(* ===== verification/Orchestrator.v ===== *)
(** * The tick of the aggregator
    (internal/aggregate/orchestrator: orchestrator.go, stream.go,
    triangulate.go, phase2_freeze.go; internal/cachekeys/keys.go)

    One tick refreshes every pair in every window, composes prices of targets
    out of other pairs, and leaves the served prices in Redis. A bucket, the
    minute that closed last, is decided by the first tick that sees it closed:
    read, filtered, priced, compared, and then published or refused; later ticks
    of the same minute replay what was decided.

    The state of the orchestrator is the record [agg]; the freeze part of it is
    [orch] of [FreezeControl]. The keys of Redis that hold served prices are a
    map from the kind of a key, the pair and the window in seconds to a body
    with its expiry; bodies are kept as values, not as text. What a tick reads
    from elsewhere is the record [inputs]; the wall clock that composites are
    stamped with is the clock of the tick. The pass of the divergence
    service, which only reads what a tick served, is in [Divergence]; the
    contributions table, gauges and log lines are left out. *)

From S2P Require Import Prelude GoLib Float64 Rounding Amount Asset Alias Trade RobustStat Window Proxy Outliers Router Sources Render WindowFetch.
From S2P Require Import Confidence Baseline Anomaly Freeze FreezeStore FreezeControl PriceGuard Evidence.

(** ** Windows *)

Definition DefaultWindows : list Duration := [5 * Minute; Hour; 24 * Hour].

Fixpoint compact (l : list Duration) : list Duration :=
  match l with
  | a :: ((b :: _) as rest) => if a =? b then compact rest else a :: compact rest
  | _ => l
  end.

Definition normalizeWindows (ws : list Duration) : list Duration := compact (isort Z.leb (List.filter (fun w => 0 <? w) ws)).
Definition effectiveWindows (ws : list Duration) : list Duration := match normalizeWindows ws with [] => DefaultWindows | out => out end.
Definition LongestWindow (ws : list Duration) : Duration := List.last (effectiveWindows ws) 0.
Definition ShortestWindow (ws : list Duration) : Duration := hd 0 (effectiveWindows ws).

(** ** Served keys (cachekeys/keys.go) *)

Inductive served_kind := KValue | KProvenance | KObservedAt | KCoverage | KMeta | KConfidence.
#[export] Instance served_kind_eq_dec : EqDecision served_kind.
Proof. solve_decision. Defined.
#[export] Instance served_kind_countable : Countable served_kind.
Proof.
  refine (inj_countable' (fun k => match k with KValue => 0 | KProvenance => 1 | KObservedAt => 2 | KCoverage => 3 | KMeta => 4 | KConfidence => 5 end)
    (fun n => match n with 0 => KValue | 1 => KProvenance | 2 => KObservedAt | 3 => KCoverage | 4 => KMeta | _ => KConfidence end) _).
  by intros [].
Defined.

Definition VWAPMaxAge : Duration := 5 * Minute.
Definition VWAPTTLWithMaxAge (window maxAge : Duration) : Duration := if (window <=? 0) || (window <? maxAge) then window else maxAge.

(** The parts of [vwap:base:quote:seconds] and its siblings. *)
Definition served_key : Type := served_kind * (string * string * Z).
Definition key_of (k : served_kind) (pair : Pair) (window : Duration) : served_key :=
  (k, (Asset_String (Base pair), Asset_String (Quote pair), Z.quot window Second)).

Record compositeMeta := mkMetaC {
  m_ServedRouteCount : Z; m_PathCount : Z; m_CorroborationCount : Z; m_CombinedConfidence : float64;
  m_LowConfidence : bool; m_Diverged : bool; m_Rerouted : bool; m_CorroborationBasis : string; m_CompositeLegSources : gmap string Z;
  m_PivotProxyShare : gmap string float64; m_PivotSurfaceRefusal : option (string * cause); m_PivotUnverified : bool
}.

Inductive served_body :=
| BValue (s : string) | BTriangulated | BObservedAt (t : Time) | BCoverage (c : WindowCoverage) | BMeta (m : compositeMeta) | BScore (s : Score).

(** A body and the moment it expires. *)
Abbreviation ServedCache := (gmap served_key (served_body * Time)).

Definition served_get (c : ServedCache) (now : Time) (k : served_key) : option served_body :=
  match c !! k with Some (b, e) => if now <? e then Some b else None | None => None end.
Definition served_set (k : served_key) (b : served_body) (e : Time) (c : ServedCache) : ServedCache := <[k := (b, e)]> c.
(** A key that has expired is gone. *)
Definition served_expire (now : Time) (k : served_key) (e : Time) (c : ServedCache) : ServedCache :=
  match served_get c now k with Some b => <[k := (b, e)]> c | None => c end.
Definition served_set_nx (now : Time) (k : served_key) (b : served_body) (e : Time) (c : ServedCache) : ServedCache :=
  match served_get c now k with Some _ => c | None => <[k := (b, e)]> c end.

(** ** The state *)

Abbreviation key := (string * Duration)%type.
Definition stateKey (pair : Pair) (window : Duration) : key := (Pair_String pair, window).

Record publishedBucket := mkPublished { pb_value : string; pb_coverage : WindowCoverage; pb_score : option Score; pb_edge : QuoteObs; pb_leg : legRef }.
Record decidedBucket := mkDecided { db_end : Time; db_published : option publishedBucket; db_frozen : bool; db_reading : option Reading }.
Record heldDirect := mkHeld { hd_pair : Pair; hd_window : Duration; hd_pub : publishedBucket; hd_bucketEnd : Time; hd_now : Time }.

(** The last published price: [prevVWAPs], [prevVWAPAt] and
    [prevVWAPBucketEnd], which are written and deleted together. *)
Record comparator := mkComparator { cp_vwap : Q; cp_at : Time; cp_bucketEnd : Time }.

Inductive stream_event :=
| ClosedBucket (k : key) (value : string) (bucketEnd : Time) (coverage : option WindowCoverage)
| FrozenBucket (k : key) (bucketEnd frozenSince : Time).

Section Tick.
Context {C D : Type} `{RedisCache C} `{LadderDB D} `{Strkey} `{FloatText} `{MathLib} `{RatText}.

Record agg := mkAgg {
  a_freeze : orch (C := C) (D := D);
  comparators : gmap key comparator;
  prevVWAPCoverage : gmap key WindowCoverage;
  frozenPrevVWAPs : gmap key Q;
  scoredMinutes : gmap key minuteVWAP;
  lastWriteAt : gmap string Time;
  decidedBuckets : gmap key decidedBucket;
  heldDirects : gmap key heldDirect;
  streamedBuckets : gmap key Time;
  tickEdgeQuotes : gmap Duration (list QuoteObs);
  tickLegRefs : LegRefs;
  tickCompositeRefs : Readings;
  lastComposites : Samples;
  bootstrapReleased : gmap string bool;
  served : ServedCache;
  events : list stream_event
}.
Lemma op_refl p w s : op_ok p w s s.
Proof. split; [apply frame_refl|done]. Qed.
Lemma op_trans p w s1 s2 s3 : op_ok p w s1 s2 -> op_ok p w s2 s3 -> op_ok p w s1 s3.
Proof. intros [X1 X2] [Y1 Y2]. split; [by eapply frame_trans|auto]. Qed.

Ltac other_key := intros; cbn; solve [done | by rewrite lookup_insert_ne | by rewrite lookup_delete_ne].

Lemma set_served_op p w c s : served_only p w (served s) c -> op_ok p w s (set_served c s).
Proof. intros HS. split; [split; try other_key; done|]. by apply streams_kept_ok. Qed.

Lemma streamBucketOnce_op p w v cov s : op_ok p w s (streamBucketOnce cfg p w v T cov s).
Proof.
  unfold streamBucketOnce. destruct (claimStreamBucket p w T s) eqn:EC; cbn [negb]; [|apply op_refl].
  split; [split; try other_key; apply served_only_refl|]. by apply emit_ok.
Qed.

Lemma streamFrozenOnce_op p w f s : op_ok p w s (streamFrozenOnce cfg p w T f s).
Proof.
  unfold streamFrozenOnce. destruct (negb (hasStream cfg)); cbn [orb]; [apply op_refl|]. destruct (claimStreamBucket p w T s) eqn:EC; cbn [negb]; [|apply op_refl].
  split; [split; try other_key; apply served_only_refl|]. by apply emit_ok.
Qed.

Lemma recordPairWrite_op p w t s : op_ok p w s (recordPairWrite p t s).
Proof. unfold recordPairWrite. destruct (time_IsZero t); [apply op_refl|]. split; [split; try other_key; apply served_only_refl|by apply streams_kept_ok]. Qed.

Lemma cacheConfidence_op p w sc s : op_ok p w s (cacheConfidence cfg env now p w sc s).
Proof. unfold cacheConfidence. destruct (in_set_fails env p w); [apply op_refl|]. apply set_served_op, served_only_set. Qed.

Lemma serveDirect_op p w pub t s : op_ok p w s (fst (serveDirect cfg env now p w pub T t s)).
Proof.
  unfold serveDirect. destruct (in_tx_fails env p w); [apply op_refl|]. cbn [fst]. eapply op_trans; [|apply streamBucketOnce_op]. eapply op_trans; [|apply recordPairWrite_op].
  assert (forall s1, op_ok p w s1 (match pb_score pub with Some score => cacheConfidence cfg env now p w score s1 | None => s1 end)) as HC
    by (intros s1; destruct (pb_score pub); [apply cacheConfidence_op|apply op_refl]).
  eapply op_trans; [|apply HC]. apply set_served_op. repeat (eapply served_only_trans; [|apply served_only_set]). apply served_only_delete.
Qed.

Lemma publishDirect_op p w pub s : op_ok p w s (fst (publishDirect cfg env now p w pub T s)).
Proof.
  unfold publishDirect.
  assert (forall s1, op_ok p w s1 (set_edges (appendTickEdgeQuote w (pb_edge pub) (tickEdgeQuotes s1)) (setTickLegRef p w (pb_leg pub) (tickLegRefs s1)) s1)) as HE
    by (intros s1; split; [split; try other_key; apply served_only_refl|by apply streams_kept_ok]).
  destruct (isTriangulationTarget cfg p).
  - cbn [negb fst]. eapply op_trans; [|apply HE]. split; [split; try other_key; apply served_only_refl|]. intros [A1 A2 A3 A4]. split; try done. cbn. intros k h.
    destruct (decide (k = stateKey p w)) as [->|]; [rewrite lookup_insert_eq; by intros [= <-]|rewrite lookup_insert_ne by done; apply A4].
  - pose proof (serveDirect_op p w pub now s) as HS. destruct (serveDirect _ _ _ _ _ _ _ _ _) as [s1 ok]. cbn [fst] in HS. destruct ok; cbn [negb fst]; [|done]. eapply op_trans; [done|apply HE].
Qed.

(** *** Operations that publish nothing *)

(** The body of a value is one that was there, or the last published price. *)
Definition value_from p w s (b : served_body) : Prop :=
  (exists e, served s !! key_of KValue p w = Some (b, e)) \/ (exists cp, comparators s !! stateKey p w = Some cp /\ b = BValue (formatRatFixed (cp_vwap cp) 12)).

Record quiet p w s s' : Prop := {
  q_op : op_ok p w s s';
  q_held : heldDirects s' !! stateKey p w = heldDirects s !! stateKey p w;
  q_decided : decidedBuckets s' !! stateKey p w = decidedBuckets s !! stateKey p w;
  q_comparator : forall cp, comparators s' !! stateKey p w = Some cp -> comparators s !! stateKey p w = Some cp;
  q_value : forall b e, served s' !! key_of KValue p w = Some (b, e) -> value_from p w s b
}.

Lemma quiet_refl p w s : quiet p w s s.
Proof. split; [apply op_refl|done..|]. intros b e E. left. by exists e. Qed.

Lemma quiet_trans p w s1 s2 s3 : quiet p w s1 s2 -> quiet p w s2 s3 -> quiet p w s1 s3.
Proof.
  intros X Y. split.
  - eapply op_trans; [apply X|apply Y].
  - by rewrite (q_held _ _ _ _ Y), (q_held _ _ _ _ X).
  - by rewrite (q_decided _ _ _ _ Y), (q_decided _ _ _ _ X).
  - intros cp E. by apply (q_comparator _ _ _ _ X), (q_comparator _ _ _ _ Y).
  - intros b e E. destruct (q_value _ _ _ _ Y b e E) as [[e0 E0]|(cp & Ec & ->)]; [by eapply (q_value _ _ _ _ X)|]. right. exists cp. split; [|done]. by apply (q_comparator _ _ _ _ X).
Qed.

Lemma quiet_same p w s s' : op_ok p w s s' -> heldDirects s' = heldDirects s -> decidedBuckets s' = decidedBuckets s -> comparators s' = comparators s -> served s' = served s -> quiet p w s s'.
Proof. intros HO E1 E2 E3 E4. split; rewrite ?E1, ?E2, ?E3, ?E4; try done. intros b e E. left. by exists e. Qed.

Lemma set_freeze_op p w r o s : freeze_frame p w r (a_freeze s) o -> op_ok p w s (set_freeze o s).
Proof.
  intros [X1 X2]. split; [split; try other_key; [by apply X1|]|by apply streams_kept_ok].
  intros k Hk. cbn. destruct X2 as [->|[_ ->]]; [done|]. rewrite elem_of_union, elem_of_singleton. tauto.
Qed.

Lemma set_freeze_quiet p w r o s : freeze_frame p w r (a_freeze s) o -> quiet p w s (set_freeze o s).
Proof. intros HF. apply quiet_same; try done. by eapply set_freeze_op. Qed.

Lemma keep_alive_quiet p w ttl s : quiet p w s (keepFrozenVWAPAlive env now p w ttl s).
Proof.
  unfold keepFrozenVWAPAlive. destruct (in_tx_fails env p w); [apply quiet_refl|]. set (e := now + hold_ttl ttl).
  assert (forall ks c, served_only p w c (foldl (fun c k => served_expire now (key_of k p w) e c) c ks)
    /\ forall b t, foldl (fun c k => served_expire now (key_of k p w) e c) c ks !! key_of KValue p w = Some (b, t) -> exists t0, c !! key_of KValue p w = Some (b, t0)) as HK.
  { induction ks as [|kd ks IH]; intros c; cbn [foldl]; [split; [apply served_only_refl|intros b t E; by exists t]|]. destruct (IH (served_expire now (key_of kd p w) e c)) as [I1 I2]. split; [eapply served_only_trans; [apply served_only_expire|done]|].
    intros b t E. apply I2 in E as [t0 E]. unfold served_expire, served_get in E. destruct (c !! key_of kd p w) as [[b0 e0]|] eqn:E0; [|by exists t0]. destruct (now <? e0); [|by exists t0].
    destruct (decide (key_of kd p w = key_of KValue p w)) as [Ek|]; [rewrite Ek, lookup_insert_eq in E; injection E as <- <-; rewrite Ek in E0; by exists e0|rewrite lookup_insert_ne in E by done; by exists t0]. }
  destruct (HK [KValue; KObservedAt; KProvenance; KMeta; KCoverage; KConfidence] (served s)) as [K1 K2]. split; try done; [by apply set_served_op|].
  intros b t E. left. by eapply K2.
Qed.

- [Problem]: Above are the records; copy exactly the lines from the line with "scoredMinutes : gmap key minuteVWAP;" through the line with "Proof. split; [apply frame_refl|done]. Qed.", both included.

- [Expected answer]:
  scoredMinutes : gmap key minuteVWAP;
  lastWriteAt : gmap string Time;
  decidedBuckets : gmap key decidedBucket;
  heldDirects : gmap key heldDirect;
  streamedBuckets : gmap key Time;
  tickEdgeQuotes : gmap Duration (list QuoteObs);
  tickLegRefs : LegRefs;
  tickCompositeRefs : Readings;
  lastComposites : Samples;
  bootstrapReleased : gmap string bool;
  served : ServedCache;
  events : list stream_event
}.
Lemma op_refl p w s : op_ok p w s s.
Proof. split; [apply frame_refl|done]. Qed.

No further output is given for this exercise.